When you look at your current work environment(s), does it inspire you to produce great work? Or does it make you want to sleep? Or play? Or have conversations?

Experiment to find what works best for you.

Eliminate Distractions from Your Environment

Anything that hinders your productivity is a distraction. The Internet, social media, TV, your next door neighbor, who plays loud music—all can be major sources of distractions.

A distraction for one person may not be for the other. For example, some writers are distracted by music while others are set on productive overdrive when listening music.

I use to have my keyboard in my office (to protect it from the destroying hands of my young kids). It was a major source of distraction for me, so I move it out of the office (and set clear boundaries for my children). From experience, I know that my mobile device—which I love—can be a major source of distraction. Thus, when I’m working in my home office, I leave it upstairs, in my bedroom, where it’s out of reach.

You must determine what factors break your focus and eliminate them.

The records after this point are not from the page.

(* ===== verification/Registry.v ===== *)
(** * The registry of open clients, under any interleaving

    [embedded-mongodb-android/src/registry.rs]: the map from ids to entries behind the
    registry's mutex, and each entry's reader-writer lock. The operations are functions on the
    registry; [rstep] runs them for any number of Java threads, one lock operation or native
    call at a time, and labels each step with what the outside sees of it. An entry outlives its
    place in the map for as long as a thread holds its [Arc]; the heap keeps them all. *)
From S2P Require Import Prelude Handle.

(** [Entry] with its [RwLock]: who is inside, and whether the client is still in the slot. *)
Record Entry := mkEntry { readers : nat; writing : bool; occupied : bool }.

Record Registry := mkRegistry {
  counter : Counter;
  entries : gmap HandleId nat;
  heap : list Entry;
}.

Definition Registry_new : Registry := mkRegistry Unstarted ∅ [].

(** [Registry::insert]; [None] where the ids are spent and the client is closed again. *)
Definition Registry_insert (drawn : Z) (r : Registry) : option HandleId * Registry :=
  match take_next drawn (counter r) with
  | (None, c) => (None, mkRegistry c (entries r) (heap r))
  | (Some id, c) =>
      (Some id, mkRegistry c (<[id := length (heap r)]> (entries r))
                  (heap r ++ [mkEntry 0 false true]))
  end.

(** [Registry::lookup]: a clone of the entry's [Arc]. *)
Definition Registry_lookup (id : HandleId) (r : Registry) : option nat := entries r !! id.

(** The removal in [Registry::close]. *)
Definition Registry_remove (id : HandleId) (r : Registry) : option (nat * Registry) :=
  match entries r !! id with
  | Some e => Some (e, mkRegistry (counter r) (delete id (entries r)) (heap r))
  | None => None
  end.

(** [RwLock::read] and [RwLock::write]; [None] where they wait. *)
Definition Entry_read (e : Entry) : option Entry :=
  if writing e then None else Some (mkEntry (S (readers e)) false (occupied e)).
Definition Entry_write (e : Entry) : option Entry :=
  if writing e || negb (readers e =? 0)%nat then None else Some (mkEntry 0 true (occupied e)).

(** The guards' drops, and [slot.take()]. *)
Definition Entry_read_drop (e : Entry) : Entry := mkEntry (pred (readers e)) (writing e) (occupied e).
Definition Entry_write_drop (e : Entry) : Entry := mkEntry (readers e) false (occupied e).
Definition Entry_take (e : Entry) : bool * Entry :=
  (occupied e, mkEntry (readers e) (writing e) false).

(** Where a thread is between its lock operations. *)
Inductive jthread :=
| Outside
| Looked (id : HandleId) (e : nat)
| Reading (id : HandleId) (e : nat)
| Running (id : HandleId) (e : nat)
| Removed (id : HandleId) (e : nat)
| Writing (id : HandleId) (e : nat)
| Closing (id : HandleId) (e : nat).

#[export] Instance jthread_eq_dec : EqDecision jthread.
Proof. solve_decision. Defined.

(** What the outside sees. *)
Inductive event :=
| Issued (id : HandleId)
| IssueRefused
| CommandBegins (id : HandleId)
| CommandEnds (id : HandleId)
| CommandRefused (id : HandleId)
| CloseBegins (id : HandleId)
| ClientCloses (id : HandleId)
| CloseEnds (id : HandleId)
| CloseRefused (id : HandleId).

Record rsystem := mkRsystem { registry : Registry; jthreads : list jthread }.

Definition update_entry (e : nat) (new : Entry) (r : Registry) : Registry :=
  mkRegistry (counter r) (entries r) (<[e := new]> (heap r)).

(** One step of a thread. [drawn] is the process's draw; the native command and the native
    close run between [Running] or [Closing] and the step that leaves it. *)
Inductive rstep_thread (drawn : Z) : jthread → Registry → option event → jthread → Registry → Prop :=
| step_insert r id r' :
    Registry_insert drawn r = (Some id, r') →
    rstep_thread drawn Outside r (Some (Issued id)) Outside r'
| step_spent r r' :
    Registry_insert drawn r = (None, r') →
    rstep_thread drawn Outside r (Some IssueRefused) Outside r'
| step_lookup_miss r id :
    Registry_lookup id r = None →
    rstep_thread drawn Outside r (Some (CommandRefused id)) Outside r
| step_lookup r id e :
    Registry_lookup id r = Some e →
    rstep_thread drawn Outside r None (Looked id e) r
| step_read r id e entry entry' :
    heap r !! e = Some entry → Entry_read entry = Some entry' →
    rstep_thread drawn (Looked id e) r None (Reading id e) (update_entry e entry' r)
| step_found_empty r id e entry :
    heap r !! e = Some entry → occupied entry = false →
    rstep_thread drawn (Reading id e) r (Some (CommandRefused id)) Outside
      (update_entry e (Entry_read_drop entry) r)
| step_begin r id e entry :
    heap r !! e = Some entry → occupied entry = true →
    rstep_thread drawn (Reading id e) r (Some (CommandBegins id)) (Running id e) r
| step_end r id e entry :
    heap r !! e = Some entry →
    rstep_thread drawn (Running id e) r (Some (CommandEnds id)) Outside
      (update_entry e (Entry_read_drop entry) r)
| step_remove_miss r id :
    Registry_remove id r = None →
    rstep_thread drawn Outside r (Some (CloseRefused id)) Outside r
| step_remove r id e r' :
    Registry_remove id r = Some (e, r') →
    rstep_thread drawn Outside r (Some (CloseBegins id)) (Removed id e) r'
| step_write r id e entry entry' :
    heap r !! e = Some entry → Entry_write entry = Some entry' →
    rstep_thread drawn (Removed id e) r None (Writing id e) (update_entry e entry' r)
| step_take r id e entry entry' :
    heap r !! e = Some entry → Entry_take entry = (true, entry') →
    rstep_thread drawn (Writing id e) r (Some (ClientCloses id)) (Closing id e)
      (update_entry e entry' r)
| step_take_empty r id e entry entry' :
    heap r !! e = Some entry → Entry_take entry = (false, entry') →
    rstep_thread drawn (Writing id e) r (Some (CloseRefused id)) Outside
      (update_entry e (Entry_write_drop entry') r)
| step_close_end r id e entry :
    heap r !! e = Some entry →
    rstep_thread drawn (Closing id e) r (Some (CloseEnds id)) Outside
      (update_entry e (Entry_write_drop entry) r).

Inductive rstep (drawn : Z) : rsystem → option event → rsystem → Prop :=
| rstep_at i t t' r r' ts label :
    ts !! i = Some t → rstep_thread drawn t r label t' r' →
    rstep drawn (mkRsystem r ts) label (mkRsystem r' (<[i := t']> ts)).

Definition rinitial (s : rsystem) : Prop :=
  registry s = Registry_new ∧ ∀ t, t ∈ jthreads s → t = Outside.

(** A run, with the events seen on it. *)
Inductive rruns (drawn : Z) : rsystem → list event → rsystem → Prop :=
| rruns_nil s : rruns drawn s [] s
| rruns_step s s1 s2 tr label :
    rruns drawn s tr s1 → rstep drawn s1 label s2 → rruns drawn s (tr ++ option_list label) s2.

(** ** What a registry promises

    Each id that was issued is open, closing or closed, with so many commands inside. A command
    begins only on a client that is not closed yet, the client is closed once, with nobody
    inside, by the one close that began; and a call is refused only where a close has begun or
    no id was issued. *)
Inductive status := Open | ClosingDown | ShutDown.

#[export] Instance status_eq_dec : EqDecision status.
Proof. solve_decision. Defined.

Record promise := mkPromise { stat : status; inside : nat }.

Abbreviation promises := (gmap HandleId promise).

Definition not_open (p : promises) (id : HandleId) : Prop := stat <$> p !! id ≠ Some Open.

Inductive promised : promises → event → promises → Prop :=
| promised_issue p id : p !! id = None → promised p (Issued id) (<[id := mkPromise Open 0]> p)
| promised_spent p : promised p IssueRefused p
| promised_begin p id st n :
    p !! id = Some (mkPromise st n) → st ≠ ShutDown →
    promised p (CommandBegins id) (<[id := mkPromise st (S n)]> p)
| promised_end p id st n :
    p !! id = Some (mkPromise st (S n)) →
    promised p (CommandEnds id) (<[id := mkPromise st n]> p)
| promised_refuse p id : not_open p id → promised p (CommandRefused id) p
| promised_close p id n :
    p !! id = Some (mkPromise Open n) →
    promised p (CloseBegins id) (<[id := mkPromise ClosingDown n]> p)
| promised_shut p id :
    p !! id = Some (mkPromise ClosingDown 0) →
    promised p (ClientCloses id) (<[id := mkPromise ShutDown 0]> p)
| promised_closed p id : stat <$> p !! id = Some ShutDown → promised p (CloseEnds id) p
| promised_close_refused p id : not_open p id → promised p (CloseRefused id) p.

Inductive keeps : promises → list event → promises → Prop :=
| keeps_nil p : keeps p [] p
| keeps_step p p1 p2 tr ev : keeps p tr p1 → promised p1 ev p2 → keeps p (tr ++ [ev]) p2.

(** ** Schedules that can be run

    What a thread outside does next is chosen; inside a call it goes on, if it can. *)
Inductive choice := DoInsert | DoRun (id : HandleId) | DoClose (id : HandleId) | GoOn.

Definition rperform_thread (drawn : Z) (c : choice) (t : jthread) (r : Registry)
    : option (option event * jthread * Registry) :=
  match t, c with
  | Outside, DoInsert =>
      match Registry_insert drawn r with
      | (Some id, r') => Some (Some (Issued id), Outside, r')
      | (None, r') => Some (Some IssueRefused, Outside, r')
      end
  | Outside, DoRun id =>
      match Registry_lookup id r with
      | None => Some (Some (CommandRefused id), Outside, r)
      | Some e => Some (None, Looked id e, r)
      end
  | Outside, DoClose id =>
      match Registry_remove id r with
      | None => Some (Some (CloseRefused id), Outside, r)
      | Some (e, r') => Some (Some (CloseBegins id), Removed id e, r')
      end
  | Looked id e, GoOn =>
      entry ← heap r !! e; entry' ← Entry_read entry;
      Some (None, Reading id e, update_entry e entry' r)
  | Reading id e, GoOn =>
      entry ← heap r !! e;
      if occupied entry then Some (Some (CommandBegins id), Running id e, r)
      else Some (Some (CommandRefused id), Outside, update_entry e (Entry_read_drop entry) r)
  | Running id e, GoOn =>
      entry ← heap r !! e;
      Some (Some (CommandEnds id), Outside, update_entry e (Entry_read_drop entry) r)
  | Removed id e, GoOn =>
      entry ← heap r !! e; entry' ← Entry_write entry;
      Some (None, Writing id e, update_entry e entry' r)
  | Writing id e, GoOn =>
      entry ← heap r !! e;
      match Entry_take entry with
      | (true, entry') => Some (Some (ClientCloses id), Closing id e, update_entry e entry' r)
      | (false, entry') =>
          Some (Some (CloseRefused id), Outside, update_entry e (Entry_write_drop entry') r)
      end
  | Closing id e, GoOn =>
      entry ← heap r !! e;
      Some (Some (CloseEnds id), Outside, update_entry e (Entry_write_drop entry) r)
  | _, _ => None
  end.

Fixpoint rschedule (drawn : Z) (l : list (nat * choice)) (s : rsystem)
    : option (list event * rsystem) :=
  match l with
  | [] => Some ([], s)
  | (i, c) :: l =>
      t ← jthreads s !! i;
      '(label, t', r') ← rperform_thread drawn c t (registry s);
      '(tr, s') ← rschedule drawn l (mkRsystem r' (<[i := t']> (jthreads s)));
      Some (option_list label ++ tr, s')
  end.

#[local] Hint Constructors rstep_thread : emongo.

Lemma rperform_thread_sound drawn c t r label t' r' :
  rperform_thread drawn c t r = Some (label, t', r') → rstep_thread drawn t r label t' r'.
Proof.
  destruct t, c; simpl; try done; intros Hp; simplify_option_eq;
    repeat (case_match; simplify_option_eq);
    eauto with emongo.
  - eapply step_take; [done|]. unfold Entry_take. by f_equal.
  - eapply step_take_empty; [done|]. unfold Entry_take. by f_equal.
Qed.

Lemma rruns_app drawn s tr1 s1 tr2 s2 :
  rruns drawn s tr1 s1 → rruns drawn s1 tr2 s2 → rruns drawn s (tr1 ++ tr2) s2.
Proof.
  intros H1 H2. induction H2 as [|s1 s2 s3 tr label _ IH Hs]; [by rewrite app_nil_r|].
  rewrite (assoc_L (++)). econstructor; eauto.
Qed.

Lemma rschedule_sound drawn l s tr s' : rschedule drawn l s = Some (tr, s') → rruns drawn s tr s'.
Proof.
  revert s tr. induction l as [|[i c] l IH]; intros [r ts] tr; simpl.
  - intros [= <- <-]. constructor.
  - intros Hs. destruct (ts !! i) as [t|] eqn:Hi; simpl in Hs; [|done].
    destruct (rperform_thread drawn c t r) as [[[label t'] r']|] eqn:Hp; simpl in Hs; [|done].
    destruct (rschedule drawn l _) as [[tr' s2]|] eqn:Hl; simpl in Hs; [|done].
    injection Hs as <- <-. eapply rruns_app; [|by apply IH].
    change (option_list label) with ([] ++ option_list label).
    eapply rruns_step; [constructor|]. eapply rstep_at; [done|]. by apply rperform_thread_sound in Hp.
Qed.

Make Your Environment Conducive to Producing Great Work

In addition to eliminating distractions, seek to make your environment conducive to producing great work. For instance, don’t overcrowd your environment to the point where you don’t even have enough space to move.

You must breathe. Air is important. Make sure your environment provides you enough air. Stuffy places are usually not as conducive to work.

You must see. Lighting is important. Make sure your environment provides you enough lighting for your work. Again, this depends on your work. Someone working on their DJ chops probably needs less lighting than a cartoonist.

Make your environment somewhere you want to go and produce great work. If you don’t enjoy being there, it will affect your productivity.

Decorate your environment with objects and images that inspire you to make your best work.

You may not have total control over your work environment, but whatever you part you control, make it your own so that your environment would support the work you seek to produce.